Give every entry again, word for word and in full.

- **Records excerpted from a collection**:
========================================================================

(** X16.  The category filter offers each category of the transactions
    once, in the order of first appearance, and nothing else: no
    transaction gives no category, and a further transaction at the end
    adds its category at the end of the offer when the offer does not hold
    it yet, and leaves the offer as it is otherwise.  Choosing an offered
    category, with an empty search term and the type filter on [all],
    never gives an empty list. *)
Theorem categories_offered (transactions : list Transaction) :
  NoDup (categories transactions)
  /\ (forall c, c ∈ categories transactions
                <-> exists t, t ∈ transactions /\ tx_category t = c)
  /\ categories transactions `sublist_of` (tx_category <$> transactions)
  /\ (forall c, c ∈ categories transactions ->
        filteredTransactions "" "all" c transactions <> [])
  /\ categories [] = []
  /\ (forall t : Transaction,
        categories (transactions ++ [t])
        = if decide (tx_category t ∈ categories transactions)
          then categories transactions
          else categories transactions ++ [tx_category t]).
Proof.
  unfold categories, fromSet.
  assert (forall c, c ∈ setInto [] (tx_category <$> transactions)
                    <-> exists t, t ∈ transactions /\ tx_category t = c) as Hmem.
  { intros c. rewrite setInto_elem, list_elem_of_fmap. split.
    - intros [(t & -> & Ht) _]. eauto.
    - intros (t & Ht & <-). split; [eauto | by intros ?%elem_of_nil]. }
  split_and!; [apply setInto_NoDup | exact Hmem | apply setInto_sublist
               | | done |].
  - intros c (t & Ht & <-)%Hmem Hnil.
    assert (t ∈ filteredTransactions "" "all" (tx_category t) transactions) as H.
    { unfold filteredTransactions. apply list_elem_of_filter. split; [|done].
      unfold matchesSearch, matchesType, matchesCategory.
      change (toLowerCase "") with EmptyString.
      rewrite includes_empty, !String.eqb_refl. simpl. by rewrite orb_true_r. }
    rewrite Hnil in H. by apply elem_of_nil in H.
  - intros t. rewrite fmap_app. simpl. rewrite setInto_snoc.
    destruct (decide (tx_category t ∈ [] \/ _)) as [H|H];
      destruct (decide (tx_category t ∈ setInto [] _)) as [H'|H']; try done.
    + by rewrite app_nil_r.
    + exfalso. apply H'. apply setInto_elem.
      destruct H as [?%elem_of_nil|?]; [done|]. split; [done|].
      by intros ?%elem_of_nil.
    + exfalso. apply H. right. by apply setInto_elem in H' as [? _].
Qed.

Lemma categories_offered_witness :
  filteredTransactions "" "all" "Food" Ledger.march <> []
  /\ categories Ledger.march = ["Food"; "Housing"; "Salary"].
Proof.
  split.
  - destruct (categories_offered Ledger.march) as (_ & _ & _ & H & _).
    apply H. vm_compute. repeat constructor.
  - destruct (categories_offered [Ledger.groceries; Ledger.rent; Ledger.wages])
      as (_ & _ & _ & _ & _ & H).
    change Ledger.march
      with ([Ledger.groceries; Ledger.rent; Ledger.wages] ++ [Ledger.snack]).
    rewrite H. reflexivity.
Defined.

End ListingProperties.

(** ** The expense calendar *)

Section CalendarFacts.
Import Calendar.

Lemma selected_expenses (transactions : list Transaction) dateStr :
  filter (fun t => Is_true (isExpense t))
         (getSelectedDateExpenses transactions (Some dateStr))
  = filter (fun t => Is_true (isExpense t && onDay dateStr t)) transactions.
Proof.
  simpl. rewrite list_filter_filter. apply list_filter_iff. intros t.
  by rewrite andb_True.
Qed.

Lemma num_gtb_above (x : num) (c : num) :
  num_geb c (Fin 0) = true -> num_gtb x c = true -> num_gtb x (Fin 0) = true.
Proof.
  unfold num_geb, num_gtb.
  destruct c as [|[]|c], x as [|[]|x]; simpl; try done.
  destruct (Qcompare_spec c 0) as [Hc|Hc|Hc]; [|done|];
    destruct (Qcompare_spec x c) as [Hx|Hx|Hx]; try done; intros _ _.
  - rewrite Hc in Hx. by apply Qgt_alt in Hx as ->.
  - assert (0 < x)%Q as H by (by apply (Qlt_trans _ c)).
    by apply Qgt_alt in H as ->.
Qed.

========================================================================

- **RESULT FOR THIS EXERCISE**:
(** X16.  The category filter offers each category of the transactions
    once, in the order of first appearance, and nothing else: no
    transaction gives no category, and a further transaction at the end
    adds its category at the end of the offer when the offer does not hold
    it yet, and leaves the offer as it is otherwise.  Choosing an offered
    category, with an empty search term and the type filter on [all],
    never gives an empty list. *)
Theorem categories_offered (transactions : list Transaction) :
  NoDup (categories transactions)
  /\ (forall c, c ∈ categories transactions
                <-> exists t, t ∈ transactions /\ tx_category t = c)
  /\ categories transactions `sublist_of` (tx_category <$> transactions)
  /\ (forall c, c ∈ categories transactions ->
        filteredTransactions "" "all" c transactions <> [])
  /\ categories [] = []
  /\ (forall t : Transaction,
        categories (transactions ++ [t])
        = if decide (tx_category t ∈ categories transactions)
          then categories transactions
          else categories transactions ++ [tx_category t]).
Proof.
  unfold categories, fromSet.
  assert (forall c, c ∈ setInto [] (tx_category <$> transactions)
                    <-> exists t, t ∈ transactions /\ tx_category t = c) as Hmem.
  { intros c. rewrite setInto_elem, list_elem_of_fmap. split.
    - intros [(t & -> & Ht) _]. eauto.
    - intros (t & Ht & <-). split; [eauto | by intros ?%elem_of_nil]. }
  split_and!; [apply setInto_NoDup | exact Hmem | apply setInto_sublist
               | | done |].
  - intros c (t & Ht & <-)%Hmem Hnil.
    assert (t ∈ filteredTransactions "" "all" (tx_category t) transactions) as H.
    { unfold filteredTransactions. apply list_elem_of_filter. split; [|done].
      unfold matchesSearch, matchesType, matchesCategory.
      change (toLowerCase "") with EmptyString.
      rewrite includes_empty, !String.eqb_refl. simpl. by rewrite orb_true_r. }
    rewrite Hnil in H. by apply elem_of_nil in H.
  - intros t. rewrite fmap_app. simpl. rewrite setInto_snoc.
    destruct (decide (tx_category t ∈ [] \/ _)) as [H|H];
      destruct (decide (tx_category t ∈ setInto [] _)) as [H'|H']; try done.
    + by rewrite app_nil_r.
    + exfalso. apply H'. apply setInto_elem.
      destruct H as [?%elem_of_nil|?]; [done|]. split; [done|].
      by intros ?%elem_of_nil.
    + exfalso. apply H. right. by apply setInto_elem in H' as [? _].
Qed.

Lemma categories_offered_witness :
  filteredTransactions "" "all" "Food" Ledger.march <> []
  /\ categories Ledger.march = ["Food"; "Housing"; "Salary"].
Proof.
  split.
  - destruct (categories_offered Ledger.march) as (_ & _ & _ & H & _).
    apply H. vm_compute. repeat constructor.
  - destruct (categories_offered [Ledger.groceries; Ledger.rent; Ledger.wages])
      as (_ & _ & _ & _ & _ & H).
    change Ledger.march
      with ([Ledger.groceries; Ledger.rent; Ledger.wages] ++ [Ledger.snack]).
    rewrite H. reflexivity.
Defined.

End ListingProperties.

(** ** The expense calendar *)

Section CalendarFacts.
Import Calendar.

Lemma selected_expenses (transactions : list Transaction) dateStr :
  filter (fun t => Is_true (isExpense t))
         (getSelectedDateExpenses transactions (Some dateStr))
  = filter (fun t => Is_true (isExpense t && onDay dateStr t)) transactions.
Proof.
  simpl. rewrite list_filter_filter. apply list_filter_iff. intros t.
  by rewrite andb_True.
Qed.

Lemma num_gtb_above (x : num) (c : num) :
  num_geb c (Fin 0) = true -> num_gtb x c = true -> num_gtb x (Fin 0) = true.
Proof.
  unfold num_geb, num_gtb.
  destruct c as [|[]|c], x as [|[]|x]; simpl; try done.
  destruct (Qcompare_spec c 0) as [Hc|Hc|Hc]; [|done|];
    destruct (Qcompare_spec x c) as [Hx|Hx|Hx]; try done; intros _ _.
  - rewrite Hc in Hx. by apply Qgt_alt in Hx as ->.
  - assert (0 < x)%Q as H by (by apply (Qlt_trans _ c)).
    by apply Qgt_alt in H as ->.
Qed.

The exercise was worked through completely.